Theory, Culture & Society | 2004

Locating Cosmopolitanism Between Humanist Ideal and Grounded Social Category

Zlatko Skrbis; Gavin Kendall; Ian Woodward

The emerging interdisciplinary body of cosmopolitanism research has established a promising field of theoretical endeavour by bringing into focus questions concerning globalization, nationalism, population movements, cultural values and identity. Yet, despite its potential importance, what characterizes recent cosmopolitanism research is an idealist sentiment that considerably marginalizes the significance of the structures of nation-state and citizenship, while leaving unspecified the empirical sociological dimensions of cosmopolitanism itself. Our critique aims at making cosmopolitanism a more productive analytical tool. We argue for a cosmopolitanism that consists of conceptually and empirically identifiable values and outlooks. While there has been some progress made in this direction in the recent literature on cosmopolitanism, most writing still considers cosmopolitanism as something so delicate that it cannot be measured. Furthermore, in order to appreciate the full currency of the concept, we argue that researchers must not only agree on some common determinants of cosmopolitanism and cosmopolitan dispositions, but also ground their analyses of cosmopolitanism in the context of enduring nation-state structures.

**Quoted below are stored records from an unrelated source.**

(* ===== verification/Rpc.v ===== *)
(** * Rpc: the client of the Hentai@Home RPC servers

    [src/src/rpc.rs].  Every operation is a function in the state monad [rpc]: the
    state is the client ([RPCClient], its locks and atomics as plain fields) and
    the log of requests; [None] is a panic.  What the network, the clocks and the
    random choice answer comes from an oracle [ev], one event per request, so
    the theorems hold for every behaviour of the network. *)

From S2P Require Import Prelude Text Extern FloodControl Net.
From stdpp Require Import base gmap list strings numbers.

Local Open Scope Z_scope.

(** ** Data *)

Definition API_VERSION : Z := 181.
Definition DEFAULT_SERVER : string := "rpc.hentaiathome.net".

(** [Settings]: all fields but the last are atomics. *)
Record Settings := mkSettings {
  s_size_limit : Z;        (* u64 *)
  s_throttle_bytes : Z;    (* u64 *)
  s_disable_logging : bool;
  s_max_connection : Z;    (* u64 *)
  s_disable_ip_check : bool
}.

Record InitSettings := mkInit {
  client_port : Z;         (* u16 *)
  client_host : string;
  verify_cache : bool;
  static_ranges : list string
}.

(** A [Url] of the API: host, last path segment and query pairs. *)
Record Url := mkUrl { u_host : string; u_segment : string; u_query : list (string * string) }.

Record RPCClient := mkClient {
  api_base : Url;
  clock_offset : Z;        (* i64, seconds *)
  id : Z;                  (* i32 *)
  key : string;
  rpc_servers : list string;
  running : bool;
  settings : Settings
}.

Record ApiResponse := mkResp { status : string; resp_data : list string }.

(** [Error] of [src/src/error.rs]. *)
Inductive Error :=
| VersionTooOld
| ApiResponseFail (fail_code message : string)
| ConnectTestFail
| ServerStartFail
| InitSettingsMissing (s : string)
| HashMismatch (expected actual : bytes).

Definition connection_error (message : string) : Error :=
  ApiResponseFail "CONNECTION_FAILED" message.

(** [reqwest::Error], by what the code asks of it. *)
Inductive NetError :=
| NetConnect
| NetTimeout
| NetStatus (status_code : Z)
| NetOther.

(** [RequestError] of [send_action]. *)
Inductive RequestError := NotConnected | BadHash | Net (e : NetError).

(** ** The world *)

(** What happens at one request: the clock when its URL is built and when its
    answer has been processed, how long it took, the answer, and the number a
    random choice after it draws. *)
Record event := mkEvent {
  ev_now : Z;              (* nanoseconds since the epoch *)
  ev_after : Z;
  ev_elapsed : Z;          (* nanoseconds *)
  ev_answer : string + NetError;
  ev_pick : nat
}.

Definition rpc (A : Type) : Type :=
  RPCClient → list Url → option (A * RPCClient * list Url).

#[export] Instance rpc_ret : MRet rpc := λ A a c log, Some (a, c, log).
#[export] Instance rpc_fmap : FMap rpc := λ A B f m c log,
  match m c log with Some (a, c, log) => Some (f a, c, log) | None => None end.
#[export] Instance rpc_bind : MBind rpc := λ A B f m c log,
  match m c log with Some (a, c, log) => f a c log | None => None end.

Definition panic {A} : rpc A := λ _ _, None.
Definition get_client : rpc RPCClient := λ c log, Some (c, c, log).
Definition put_client (c : RPCClient) : rpc () := λ _ log, Some ((), c, log).

(** The host parser of the [url] crate ([None] is an error); a dotted IPv4
    address is a host as it stands. *)
Class UrlHost := { url_host : string → option string }.
Class UrlHostLaws (U : UrlHost) : Prop := {
  url_host_v4 a : 0 ≤ a < 2 ^ 32 → url_host (show_v4 a) = Some (show_v4 a);
  url_host_default : url_host DEFAULT_SERVER = Some DEFAULT_SERVER
}.

(** ** Settings *)

(** [Settings::max_connection]. *)
Definition max_connection (s : Settings) : Z :=
  let max := s_max_connection s in
  if negb (max =? 0) then max else 20 + Z.min 480 (s_throttle_bytes s / 10000).

(** [Settings::update]. *)
Definition Settings_update (m : gmap string string) (s : Settings) : Settings :=
  mkSettings
    (default (s_size_limit s) (m !! "disklimit_bytes" ≫= parse_u64))
    (default (s_throttle_bytes s) (m !! "throttle_bytes" ≫= parse_u64))
    (default false (m !! "disable_logging" ≫= parse_bool))
    (s_max_connection s) (s_disable_ip_check s).

(** ** Responses *)

Definition is_ok (r : ApiResponse) : bool := bool_decide (status r = "OK").
Definition is_key_expired (r : ApiResponse) : bool := bool_decide (status r = "KEY_EXPIRED").
Definition is_hash_fail (r : ApiResponse) : bool := bool_decide (status r = "RESPONSE_HASH_FAILED").

(** The pair before and after the first [=] (up to a second one). *)
Definition key_value (kv : string) : option (string * string) :=
  match split_on "="%char kv with k :: v :: _ => Some (k, v) | _ => None end.

(** [ApiResponse::to_map]: the last value of a key wins. *)
Definition to_map (r : ApiResponse) : gmap string string :=
  foldl (λ m kv, match key_value kv with Some (k, v) => <[k := v]> m | None => m end) ∅ (resp_data r).

Section client.
Context `{HexCodec, Digest, UrlHost}.
Variable chrono_ok : Z → bool.      (* a time in seconds [chrono] can represent *)
Variable ev : nat → event.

The Sociological Review | 2007

The ambivalence of ordinary cosmopolitanism: Investigating the limits of cosmopolitan openness

Zlatko Skrbis; Ian Woodward

Despite diverse understandings of cosmopolitanism, most authors agree that cosmopolitans espouse a broadly defined disposition of ‘openness’ toward others, people, things and experiences whose origin is non-local. It is argued that such an attitude is expressed by an emotional and ethical commitment towards universalism, selflessness, worldliness and communitarianism, and that such values should be identifiable in the practices, attitudes and identifications of individuals. By using data generated through qualitative focus group research, this paper extends the development of Lamont and Aksartovas (2002) category of ‘ordinary cosmopolitanism’. The participants in this study saw themselves as beneficiaries of an increasingly interconnected world, and they generally expressed cosmopolitan sentiments by referring to easily accepted opportunities associated with globalisation (eg. travel, cuisine, music) rather than the more difficult aspects of openness such as showing hospitality to strangers, or accepting human interest ahead of perceived national interests. Their positive views were counterbalanced, however, by sentiments of ‘dilution of national culture’ and ‘culture loss’. We argue that cosmopolitanism is a set of structurally grounded, discursive resources available to social actors which is variably deployed to deal with issues like cultural diversity, the global, and otherness. Ironically these discourses, which are the basis of the everyday accounts we describe, mirror academic debates on globalisation, suggesting the immersion of theorists in these discursive webs of meaning that structure responses to things global.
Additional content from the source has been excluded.